(** A Machine of namespace [elsewhere] that boots from [ns/net]. *)
Definition foreign_machine : Machine :=
  mkMachine (mkObjectMeta "f1" "elsewhere" "uid-f" "1" 1 0 None [] ∅ ∅ [])
    (mkMachineSpec (mkBMC "redfish://10.0.0.9" (mkSecretReference "bmc")) "52:54:00:00:00:0f" (mkNameRef "ns" "net") None [] None)
    (Demo.status MachineStateAvailable).

Lemma served_empty_ok : table_ok (served_subnet []).
Proof. split_and!; [apply NoDup_nil_2..|]. intros r Hr. by apply not_elem_of_nil in Hr. Qed.

Lemma foreign_reservation_is_collected_witness :
  exists subnet' subnet'', Reserve (fun s => s) (served_subnet []) "f1" "52:54:00:00:00:0f" 5 = inl ("10.0.0.3", true, subnet') /\
    interp one_machine (gcDHCPReservations (fun s => s) subnet') = Some (inl subnet'') /\
    (forall res, res ∈ reservations subnet'' -> rsv_Machine res <> "f1").
Proof.
  eexists. assert (Hr : Reserve (fun s => s) (served_subnet []) (Name foreign_machine) "52:54:00:00:00:0f" 5 = inl ("10.0.0.3", true, _))
    by (vm_compute; reflexivity).
  destruct (foreign_reservation_is_collected (fun s => s) one_machine (served_subnet []) lease_dhcp foreign_machine
    "52:54:00:00:00:0f" 5 _ _ _ one_machine_answers eq_refl eq_refl served_empty_ok Hr) as (subnet'' & Hi & _ & Hgone).
  - exists Demo.not_found. reflexivity.
  - exists subnet''. split; [exact Hr|]. split; [exact Hi|exact Hgone].
Defined.

Lemma subnet_conditions_spec_witness :
  IsStatusConditionTrue (ApiMachinery := SimpleMeta.ops)
    (sub_Conditions (sub_Status (judged (H := SimpleMeta.ops) (served_subnet []) [] true true false "r" "m"))) SubnetConditionReady = true <->
  Forall clean [] /\ (true = true -> true = true /\ false = true).
Proof.
  apply (subnet_conditions_spec (H := SimpleMeta.ops) (H0 := SimpleMeta.laws) (served_subnet []) [] true true false "r" "m").
Defined.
..........
#### Exercise goal
All of the entries should be transcribed exactly as they appear.

#### Result
(** A Machine of namespace [elsewhere] that boots from [ns/net]. *)
Definition foreign_machine : Machine :=
  mkMachine (mkObjectMeta "f1" "elsewhere" "uid-f" "1" 1 0 None [] ∅ ∅ [])
    (mkMachineSpec (mkBMC "redfish://10.0.0.9" (mkSecretReference "bmc")) "52:54:00:00:00:0f" (mkNameRef "ns" "net") None [] None)
    (Demo.status MachineStateAvailable).

Lemma served_empty_ok : table_ok (served_subnet []).
Proof. split_and!; [apply NoDup_nil_2..|]. intros r Hr. by apply not_elem_of_nil in Hr. Qed.

Lemma foreign_reservation_is_collected_witness :
  exists subnet' subnet'', Reserve (fun s => s) (served_subnet []) "f1" "52:54:00:00:00:0f" 5 = inl ("10.0.0.3", true, subnet') /\
    interp one_machine (gcDHCPReservations (fun s => s) subnet') = Some (inl subnet'') /\
    (forall res, res ∈ reservations subnet'' -> rsv_Machine res <> "f1").
Proof.
  eexists. assert (Hr : Reserve (fun s => s) (served_subnet []) (Name foreign_machine) "52:54:00:00:00:0f" 5 = inl ("10.0.0.3", true, _))
    by (vm_compute; reflexivity).
  destruct (foreign_reservation_is_collected (fun s => s) one_machine (served_subnet []) lease_dhcp foreign_machine
    "52:54:00:00:00:0f" 5 _ _ _ one_machine_answers eq_refl eq_refl served_empty_ok Hr) as (subnet'' & Hi & _ & Hgone).
  - exists Demo.not_found. reflexivity.
  - exists subnet''. split; [exact Hr|]. split; [exact Hi|exact Hgone].
Defined.

Lemma subnet_conditions_spec_witness :
  IsStatusConditionTrue (ApiMachinery := SimpleMeta.ops)
    (sub_Conditions (sub_Status (judged (H := SimpleMeta.ops) (served_subnet []) [] true true false "r" "m"))) SubnetConditionReady = true <->
  Forall clean [] /\ (true = true -> true = true /\ false = true).
Proof.
  apply (subnet_conditions_spec (H := SimpleMeta.ops) (H0 := SimpleMeta.laws) (served_subnet []) [] true true false "r" "m").
Defined.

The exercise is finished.